(Stored data entries)
_ _ _ _

(** [ProcessControlBlock::exec] *)
Definition exec (p : nat) (elf : option ElfFile) (args : list (list Z)) : ST (kstate F) unit :=
  b ← get_proc p;
  lift (rassert (thread_count b =? 1));;
  '(sp, user_stack_base, entry_point) ← on_mm (from_elf strampoline elf);
  on_mm (drop_address_space (address_space b));;
  upd_proc p (with_space sp);;
  t ← lift (get_task b 0);
  tb ← get_tcb t;
  r0 ← lift (unwrap (t_user_resource tb));
  let r := mkResource (tid r0) user_stack_base in
  upd_tcb t (with_resource (Some r));;
  map_user_resource r p;;
  b ← get_proc p;
  ppn ← on_mm (trap_cx_ppn r (address_space b));
  upd_tcb t (with_trap_cx_ppn ppn);;
  '(user_sp, argv_base) ← on_mm (push_arguments (satp sp) (user_stack_top r) args);
  s ← get;
  let cx := initial_context entry_point user_sp tb s in
  on_mm (write_trap_cx ppn (set_gpr A1 argv_base (set_gpr A0 (Z.of_nat (length args)) cx))).

(** [ProcessControlBlock::fork] *)
Definition fork (p : nat) : ST (kstate F) nat :=
  b ← get_proc p;
  lift (rassert (thread_count b =? 1));;
  sp ← on_mm (from_existed_user strampoline (address_space b));
  pid ← pid_alloc;
  c ← new_proc (mkPCB pid false sp (Some p) [] 0 (fd_table b) 0 (p_signal_actions b) (p_signal_mask b) (-1)
                  false false [] Recycle.new);
  main ← lift (get_task b 0);
  mb ← get_tcb main;
  r ← lift (unwrap (t_user_resource mb));
  t ← TaskControlBlock_new c (user_stack_base r) false;
  tb ← get_tcb t;
  on_mm (store_word (t_trap_cx_ppn tb) KERNEL_STACK_TOP (kernel_stack_top_of tb));;
  upd_proc c (fun b => with_tasks (vec_push (tasks b) (Some t)) b);;
  on_sched (add_task t);;
  insert_into_pid2process pid c;;
  upd_proc p (fun b => with_children (vec_push (children b) c) b);;
  mret c.

Definition current_proc : ST (kstate F) nat := t ← on_sched current_task; b ← get_tcb t; get_proc (t_process b);; mret (t_process b).

Definition sys_fork : ST (kstate F) Z :=
  p ← current_proc;
  c ← fork p;
  cb ← get_proc c;
  t ← lift (get_task cb 0);
  tb ← get_tcb t;
  on_mm (store_word (t_trap_cx_ppn tb) A0 0);;
  mret (as_isize (pid cb)).

Definition sys_getpid : ST (kstate F) Z := p ← current_proc; b ← get_proc p; mret (as_isize (pid b)).

(** ** Ending *)

(** [process_inner] stays borrowed in this loop, so that the access to [INITPROC] panics
    when the process is [INITPROC]. *)
Definition reparent (p : nat) (child : nat) : ST (kstate F) unit :=
  upd_proc child (with_parent (Some INITPROC));;
  if decide (p = INITPROC) then panic PanicCall
  else upd_proc INITPROC (fun b => with_children (vec_push (children b) child) b).

Fixpoint take_resources (ts : list nat) : ST (kstate F) (list TaskUserResource) :=
  match ts with
  | [] => mret []
  | t :: ts' =>
      on_sched (remove_inactive_task t);;
      b ← get_tcb t;
      upd_tcb t (with_resource None);;
      rest ← take_resources ts';
      mret (option_list (t_user_resource b) ++ rest)
  end.

(** What happens to the process when its main thread exits or it was killed. *)
Definition exit_process (p : nat) (tid code : Z) : ST (kstate F) unit :=
  b ← get_proc p;
  remove_from_pid2process (pid b);;
  upd_proc p (with_zombie code);;
  st_for (children b) (reparent p);;
  resources ← take_resources (omap id (tasks b));
  st_for resources (fun r => drop_user_resource r p);;
  upd_proc p (with_children []);;
  b ← get_proc p;
  sp ← on_mm (recycle_data_pages (address_space b));
  upd_proc p (with_space sp);;
  upd_proc p (with_fds []);;
  on_sched (Sched.modify (set_tables p no_tables));;
  b ← get_proc p;
  keep ← lift (index (tasks b) tid);
  upd_proc p (with_tasks [keep]);;
  st_for (omap id (tasks b)) release_task.

Definition exit_current_and_run_next (code : Z) : ST (kstate F) unit :=
  o ← on_sched take_current_task;
  t ← lift (unwrap o);
  tb ← get_tcb t;
  b ← get_proc (t_process tb);
  r ← lift (unwrap (t_user_resource tb));
  upd_tcb t (with_exit_code (Some code));;
  upd_tcb t (with_resource None);;
  drop_user_resource r (t_process tb);;
  if (tid r =? 0) || p_killed b then exit_process (t_process tb) (tid r) code else mret tt.

(** ** Waiting *)

Definition matches (which : Z) (b : ProcessControlBlock) : bool := (which =? -1) || (wrap 64 which =? pid b).

Definition any_child (which : Z) (l : list nat) (s : kstate F) : bool :=
  existsb (fun c => match procs s !! c with Some b => matches which b | None => false end) l.
Definition find_zombie (which : Z) (l : list nat) (s : kstate F) : option nat :=
  find_index (fun c => match procs s !! c with Some b => is_zombie b && matches which b | None => false end) l.

Definition sys_waitpid (which exit_code_ptr : Z) : ST (kstate F) Z :=
  p ← current_proc;
  b ← get_proc p;
  s ← get;
  if negb (any_child which (children b) s) then mret (-1)
  else
    match find_zombie which (children b) s with
    | Some i =>
        c ← lift (unwrap (children b !! i));
        upd_proc p (with_children (delete i (children b)));;
        s' ← get;
        lift (rassert (bool_decide (S (proc_refs c s') = 1%nat)));;
        cb ← get_proc c;
        pa ← on_mm (translated_refmut (satp (address_space b)) exit_code_ptr);
        on_mm (store_le 4 pa (exit_code cb));;
        release_proc (S (size (procs s'))) c;;
        mret (as_isize (pid cb))
    | None => mret (-2)
    end.

(** ** Threads *)

(** [while tasks.len() < tid + 1 { tasks.push(None); }] *)
Definition grow_tasks (l : list (option nat)) (n : Z) : list (option nat) :=
  l ++ replicate (Z.to_nat n - length l) None.

Definition sys_thread_create (entry arg : Z) : ST (kstate F) Z :=
  t0 ← on_sched current_task;
  tb0 ← get_tcb t0;
  r0 ← lift (unwrap (t_user_resource tb0));
  t ← TaskControlBlock_new (t_process tb0) (user_stack_base r0) true;
  tb ← get_tcb t;
  r ← lift (unwrap (t_user_resource tb));
  s ← get;
  on_mm (write_trap_cx (t_trap_cx_ppn tb) (set_gpr A0 arg (initial_context entry (user_stack_top r) tb s)));;
  b ← get_proc (t_process tb0);
  l ← lift (index_set (grow_tasks (tasks b) (uadd (tid r) 1)) (tid r) (Some t));
  upd_proc (t_process tb0) (with_tasks l);;
  on_sched (add_task t);;
  mret (as_isize (tid r)).

Definition get_tid (b : TaskControlBlock) : res Z := tid <$> unwrap (t_user_resource b).

Definition sys_gettid : ST (kstate F) Z := t ← on_sched current_task; b ← get_tcb t; i ← lift (get_tid b); mret (as_isize i).

Definition sys_waittid (id : Z) : ST (kstate F) Z :=
  t ← on_sched current_task;
  tb ← get_tcb t;
  i ← lift (get_tid tb);
  if i =? id then mret (-1)
  else
    b ← get_proc (t_process tb);
    if Z.of_nat (length (tasks b)) <? id then mret (-1)
    else
      o ← lift (index (tasks b) id);
      match o with
      | None => mret (-1)
      | Some w =>
          wb ← get_tcb w;
          match t_exit_code wb with
          | Some code =>
              l ← lift (index_set (tasks b) id None);
              upd_proc (t_process tb) (with_tasks l);;
              release_task w;;
              dealloc_tid (t_process tb) id;;
              mret code
          | None => mret (-2)
          end
      end.

(** ** Blocking with a reference to the process

    [sys_semaphore_down] and [sys_condvar_wait] have the [Arc] of the process in their
    frame while they block; [sys_mutex_lock] drops it before. *)
Definition holding (m : ST Sched.kernel (option Z)) : ST (kstate F) (option Z) :=
  p ← current_proc;
  t ← on_sched current_task;
  o ← on_sched m;
  match o with
  | Some v => mret (Some v)
  | None => s ← get; set_held ((t, p) :: held_procs s);; mret None
  end.

Definition k_semaphore_down (sem_id : Z) : ST (kstate F) (option Z) := holding (sys_semaphore_down sem_id).
Definition k_condvar_wait (condvar_id mutex_id : Z) : ST (kstate F) (option Z) := holding (sys_condvar_wait condvar_id mutex_id).

(** Returning from such a call drops the reference. *)
Definition return_from_call (t : nat) : ST (kstate F) unit :=
  s ← get;
  set_held (filter (fun x => x.1 <> t) (held_procs s));;
  st_for (filter (fun x => x.1 = t) (held_procs s)).*2 (release_proc (S (size (procs s)))).

(** The task goes on where it was switched away from, up to where it gives the processor
    up again or returns to user mode. *)
Definition resume_task (t : nat) : ST (kstate F) unit :=
  c ← on_sched (Sched.reads (fun k => unwrap (konts k !! t)));
  returned ← on_sched (resume c);
  if returned : bool then return_from_call t else mret tt.

(** A round of the idle loop. *)
Definition dispatch : ST (kstate F) (option nat) :=
  o ← on_sched run_tasks_round;
  match o with
  | None => mret None
  | Some t => resume_task t;; mret (Some t)
  end.

End processes.

(** A small machine for the examples: 384 frames, an empty kernel address space, and a
    program of two pages. *)
Module Demo.
Definition strampoline : Z := 20480.
Definition trap_handler : Z := 4096.
Definition user_sstatus : Z := 0.
Definition memory : mm Frame.StackFrameAllocator := mkMM ∅ (Frame.init 16 400 Frame.new).
Definition elf : option ElfFile := Some (mkElf [127; 69; 76; 70] [mkPh true 65536 5000 true true true [1; 2; 3]] 65536).

Definition kernel_with (sp : AddressSpace) (m : mm Frame.StackFrameAllocator) : kstate Frame.StackFrameAllocator :=
  mkK m (fst Sched.boot) sp Recycle.new Recycle.new ∅ ∅ ∅ 0 0 [].
Definition start : kstate Frame.StackFrameAllocator :=
  match new_bare memory with
  | Ok (sp, m) => kernel_with sp m
  | Panic _ => kernel_with (mkSpace (PT.mkPageTable 0 []) []) memory
  end.

(** The state after an operation that does not panic. *)
Definition after {A} (m : ST (kstate Frame.StackFrameAllocator) A) (s : kstate Frame.StackFrameAllocator) :=
  match m s with Ok (_, s') => s' | Panic _ => s end.
Definition succeeds {A} (m : ST (kstate Frame.StackFrameAllocator) A) (s : kstate Frame.StackFrameAllocator) : bool :=
  match m s with Ok _ => true | Panic _ => false end.

Lemma after_Ok {A} (m : ST (kstate Frame.StackFrameAllocator) A) s : succeeds m s = true -> exists a, m s = Ok (a, after m s).
Proof. unfold succeeds, after. destruct (m s) as [[a s']|]; [eauto|done]. Qed.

_ _ _ _

Required action.
In the data above, which lines include "ElfFile"? Return those lines.

Reply.
Definition exec (p : nat) (elf : option ElfFile) (args : list (list Z)) : ST (kstate F) unit :=
Definition elf : option ElfFile := Some (mkElf [127; 69; 76; 70] [mkPh true 65536 5000 true true true [1; 2; 3]] 65536).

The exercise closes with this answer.